Educational Research Analysts
| Website |
Mel and Norma Gabler of Longview in East Texas began reviewing textbooks in the 1960s, eventually establishing Educational Research Analysts. Mel Gabler died in 2004, followed by Norma's death in 2007. Neal Frey, a longtime textbook reviewer for the Gables, runs the organization today. The
Gablers and Frey have criticized textbooks for coverage of evolution and what they see as a failure to promote phonics-based reading instruction, insufficient support for principles of free enterprise, a failure to promote a strict interpretation of the U.S. Constitution, a lack of respect for Judeo-Christian morals, failure to emphasize abstinence-only-until-marriage instruction in health textbooks, and the "politically correct degradation of academics." The group's "reviews"
are often really political documents in which many textbook "errors" are
simply ideological objections to content.
The Gablers were savvy manipulators of the news
media. For years the couple would make a big splash by
releasing lists of sometimes hundreds of "errors" they had identified in proposed
textbooks up for adoption in Texas. While some were actual errors (such
as incorrect dates), many of the "errors" were political
objections to content.
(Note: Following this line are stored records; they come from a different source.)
(** C6: [Base64 key bs] is a field of string kind that already holds the
    padded standard base64 text of [bs]; replaying it makes the single call
    [AddString key] with that text, and the bytes 0, 1, 2, 3 give
    ["AAECAw=="]. *)
Theorem Base64_replay (key : string) (bs : list byte) (s : S) (tr : list Call) :
  fieldType (Base64 key bs) = stringType /\
  str (Base64 key bs) = base64.EncodeToString bs /\
  AddTo (Base64 key bs) (s, tr) =
  Returned (AddString key (base64.EncodeToString bs) s,
            tr ++ [AddStringCall key (base64.EncodeToString bs)]) tt /\
  AddTo (Base64 "b" [x00; x01; x02; x03]) (s, tr) =
  Returned (AddString "b" "AAECAw==" s, tr ++ [AddStringCall "b" "AAECAw=="]) tt.
Proof. repeat split. Qed.

(** C7: replaying [Bool key b] makes the single call [AddBool key b],
    replaying [Int key n] the single call [AddInt key n] for every [n] of
    the platform's [int], and replaying [Int64 key m] the single call
    [AddInt64 key m]. *)
Theorem Bool_Int_Int64_replay_exact (key : string) (b : bool) (n m : Z)
  (s : S) (tr : list Call) :
  in_signed intSize n ->
  AddTo (Bool key b) (s, tr) =
    Returned (AddBool key b s, tr ++ [AddBoolCall key b]) tt /\
  AddTo (Int key n) (s, tr) =
    Returned (AddInt key n s, tr ++ [AddIntCall key n]) tt /\
  AddTo (Int64 key m) (s, tr) =
    Returned (AddInt64 key m s, tr ++ [AddInt64Call key m]) tt.
Proof.
  intros Hn. split; [apply AddTo_Bool | ].
  split; [apply AddTo_Int, Hn | apply AddTo_Int64].
Qed.

(** C9: the zero value of [Field] has the unknown kind, which is not the
    skip kind, so it is not the no-op field, and [AddTo] panics on it
    without touching the sink. *)
Theorem zero_Field_panics (s : S) (tr : list Call) :
  fieldType zeroField = unknownType /\
  unknownType <> skipType /\
  zeroField <> Skip /\
  AddTo zeroField (s, tr) = Panicked (s, tr) (unknownFieldTypePanic zeroField) /\
  AddTo Skip (s, tr) = Returned (s, tr) tt.
Proof. repeat split; discriminate. Qed.

End ReplayProperties.

(** C8: a field of a scalar kind (bool, float64, int, int64, string) or of
    the skip kind replayed into two sinks, of any two kinds and in any two
    states, returns both times, and both times makes the same calls, those
    [scalarCalls] reads off the field. *)
Theorem scalar_replay_deterministic `{Platform} (f : Field)
  (S1 S2 : Type) `{KeyValue S1} `{KeyValue S2} (s1 : S1) (s2 : S2) :
  scalarKind (fieldType f) = true ->
  returned (AddTo f (s1, [])) = true /\
  returned (AddTo f (s2, [])) = true /\
  snd (state_of (AddTo f (s1, []))) = scalarCalls f /\
  snd (state_of (AddTo f (s2, []))) = scalarCalls f.
Proof.
  intros Hk.
  destruct (AddTo_scalar f s1 [] Hk) as [s1' ->].
  destruct (AddTo_scalar f s2 [] Hk) as [s2' ->].
  repeat split.
Qed.

(** ** Nested groups *)

Section NestedGroups.

Context `{Platform}.

(** Replaying a group into a sink that honours the contract of
    [AddMarshaler]: one call on the sink, inside which the sub-scope is
    opened, the loop runs, and the sub-scope is closed if the loop
    returned. *)
Lemma AddTo_Nest_scoped {S : Type} {KV : KeyValue S} {SC : Scoped S} (key : string)
  (fs : list Field) (s : S) (tr : list Call) :
  AddTo (Nest key fs) (s, tr) =
  match addFields fs (openScope key s) with
  | Returned s' _ =>
      Returned (closeScope key s', tr ++ [AddMarshalerCall key (multiFields fs)]) tt
  | Panicked s' p =>
      Panicked (s', tr ++ [AddMarshalerCall key (multiFields fs)]) p
  end.
Proof.
  unfold AddTo, bind; cbn. rewrite AddMarshaler_scoped; cbn. unfold bind.
  destruct (addFields fs (openScope key s)) as [s' [] | s' p]; reflexivity.
Qed.

(** C3, as amended: replaying [Nest key fs] makes the single sink call
    [AddMarshaler key (multiFields fs)]; a sink honouring the contract
    opens the sub-scope [key], and the marshaler's [MarshalLog] runs
    [AddTo] on the fields of [fs], first to last, on any sink, up to the
    first one that panics.  When none panics every field is replayed and
    the sub-scope is closed; when one panics, that panic comes out, the
    fields after it are not replayed and the sub-scope is left open.  On
    the recording sink the fields that cannot panic write, between the
    opening and the closing of [key], what each of them writes in turn,
    inner groups included, to any depth. *)
Theorem Nest_replay_in_order (key : string) (fs : list Field) :
  (forall (S : Type) (KV : KeyValue S) (SC : Scoped S) (s : S) (tr : list Call),
     AddTo (Nest key fs) (s, tr) =
     match addFields fs (openScope key s) with
     | Returned s' _ =>
         Returned (closeScope key s',
                   tr ++ [AddMarshalerCall key (multiFields fs)]) tt
     | Panicked s' p =>
         Panicked (s', tr ++ [AddMarshalerCall key (multiFields fs)]) p
     end)
  /\
  (forall (S : Type) (KV : KeyValue S) (s s' : S),
     addFields fs s = Returned s' tt ->
     MarshalLog (multiFields fs) s =
     Returned (fold_left (fun st f => state_of (AddTo f st)) fs s) None)
  /\
  (forall (S : Type) (KV : KeyValue S) (pre post : list Field) (f : Field)
          (s s1 s2 : S) (p : PanicValue),
     fs = pre ++ f :: post ->
     addFields pre s = Returned s1 tt ->
     AddTo f s1 = Panicked s2 p ->
     MarshalLog (multiFields fs) s = Panicked s2 p)
  /\
  (forallb panicFree fs = true ->
   forall (log : list Event) (tr : list Call),
     AddTo (Nest key fs) (log, tr) =
     Returned (log ++ OpenEvent key :: flat_map replayEvents fs ++ [CloseEvent key],
               tr ++ [AddMarshalerCall key (multiFields fs)]) tt).
Proof.
  split; [ | split; [ | split]].
  - intros S KV SC s tr. apply AddTo_Nest_scoped.
  - intros S KV s s' Hloop. rewrite MarshalLog_multiFields, Hloop.
    destruct (addFields_returned fs _ _ Hloop) as [<- _]. reflexivity.
  - intros S KV pre post f s s1 s2 p -> Hpre Hf.
    rewrite MarshalLog_multiFields, (addFields_panicked pre post f s s1 s2 p Hpre Hf).
    reflexivity.
  - intros Hpf log tr.
    assert (Hall : Forall (fun f => forall log, AddTo f log =
                             Returned (log ++ replayEvents f) tt) fs).
    { apply (forallb_Forall_impl _ fs); [ | exact Hpf].
      apply Forall_forall. intros f _. apply Recorder_AddTo. }
    rewrite AddTo_Nest_scoped. cbn [openScope closeScope Recorder_Scoped].
    rewrite (Recorder_addFields fs Hall), <- !app_assoc. reflexivity.
Qed.

(** C10, as amended: [multiFields.MarshalLog] never returns an error.  It
    returns [nil] whenever the loop over the inner fields returns, whatever
    their encoders reported, and when an inner field panics that panic
    comes out of it instead.  Either way, replaying a group into a sink that
    honours the contract of [AddMarshaler] makes the single call
    [AddMarshaler key (multiFields fs)] and no [AddString] of [<key>Error];
    an inner marshaler's error is written by the inner field's own [AddTo],
    inside the loop. *)
Theorem multiFields_MarshalLog_nil {S : Type} {KV : KeyValue S} {SC : Scoped S}
  (key : string)
  (fs : list Field) (s : S) (tr : list Call) :
  (forall s', addFields fs s = Returned s' tt ->
     MarshalLog (multiFields fs) s = Returned s' None)
  /\
  (forall s' p, addFields fs s = Panicked s' p ->
     MarshalLog (multiFields fs) s = Panicked s' p)
  /\
  snd (state_of (AddTo (Nest key fs) (s, tr))) =
    tr ++ [AddMarshalerCall key (multiFields fs)]
  /\
  (forall (k : string) (m : LogMarshaler) (E : error) (s1 : S) (rest : list Field),
     AddMarshaler k m s = Returned s1 (Some E) ->
     addFields (Marshaler k (Some m) :: rest) s =
     addFields rest (AddString (String.append k "Error") (err_Error E) s1)).
Proof.
  repeat split.
  - intros s' Hloop. rewrite MarshalLog_multiFields, Hloop. reflexivity.
  - intros s' p Hloop. rewrite MarshalLog_multiFields, Hloop. reflexivity.
  - rewrite AddTo_Nest_scoped.
    destruct (addFields fs (openScope key s)) as [s' [] | s' p]; reflexivity.
  - intros k m E s1 rest Hsink. cbn. unfold AddTo, bind, write; cbn.
    rewrite Hsink. reflexivity.
Qed.

End NestedGroups.

(** ** The theorems at concrete fields, on a 64-bit and a 32-bit platform *)

Section Examples.

#[local] Existing Instance amd64.

Ltac in_range := cbv; split; [discriminate | reflexivity].

Lemma AddTo_absorbs_encoder_error_witness :
  AddTo (Marshaler "user" (Some failingUser)) (0%nat, []) =
  Returned (1%nat, [AddMarshalerCall "user" failingUser;
                    AddStringCall "userError" "unsupported value"]) tt /\
  AddTo (Object "payload" (otherValue "map[int]string")) (0%nat, []) =
  Returned (1%nat, [AddObjectCall "payload" (otherValue "map[int]string");
                    AddStringCall "payloadError" "unsupported value"]) tt.
Proof.
  split.
  - exact (proj1 (AddTo_absorbs_encoder_error "user" 0 "" refusal 0%nat 0%nat [])
             failingUser eq_refl).
  - exact (proj2 (AddTo_absorbs_encoder_error "payload" 0 "" refusal 0%nat 0%nat [])
             (otherValue "map[int]string") eq_refl).
Defined.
In recent years, however, Frey has adopted more of a behind-the-scenes approach to changing textbook content.
In 2004, for example, Frey passed on to far-right State Board of Education members a briefing paper attacking proposed new health textbooks in Texas as somehow promoting
homosexuality and same-sex marriage. Yet the student textbooks included
no discussions of sexual orientation, and the teacher editions barely
touched on the topic. But Frey's paper and far-right board members argued that the
books promoted same-sex marriage through the use of "asexual stealth
phrases," such as "married couples" and "married people," rather than
using language making it clear that marriage is a union of a man and a
woman. Publishers agreed to include a definition of marriage in their textbooks.
Texans for Life Coalition
| Website |
Texans for Life Coalition opposes abortion and was a prominent supporter of the State Board of Education's adoption of abstinence-only high school textbooks in 2004. The organization opposed adding to the textbooks information on contraception and other forms of prevention for sexually transmitted diseases.
Daughters of the American Revolution
| Website |
The Texas Society of the DAR is an affiliate of the national group, which
is “dedicated to promoting patriotism, preserving American history, and
securing America’s future through better education for children.” (DAR Web site, 2004)
In past textbook reviews, the Texas Society of the DAR has worked to
keep textbooks free of “communist indoctrination” and to eliminate
discussions of racial discrimination in history textbooks.
Tea Party
Various "Tea Party" activists worked in 2009-10 to promote political changes in new social studies curriculum standards for Texas public schools. They argued, for example, that American history textbooks dwell too much on "negative" aspects of the nation's history, such as slavery. One Tea Party rally speaker in 2010 had, while serving as a member of a curriculum writing team the previous year, complained about an "over-representation of minorities" in the curriculum standards. Tea Party activists also argued that civil rights groups were engaging in "historical revisionism" by trying to include more information about the contributions of minorities to Texas and America in the social studies standards.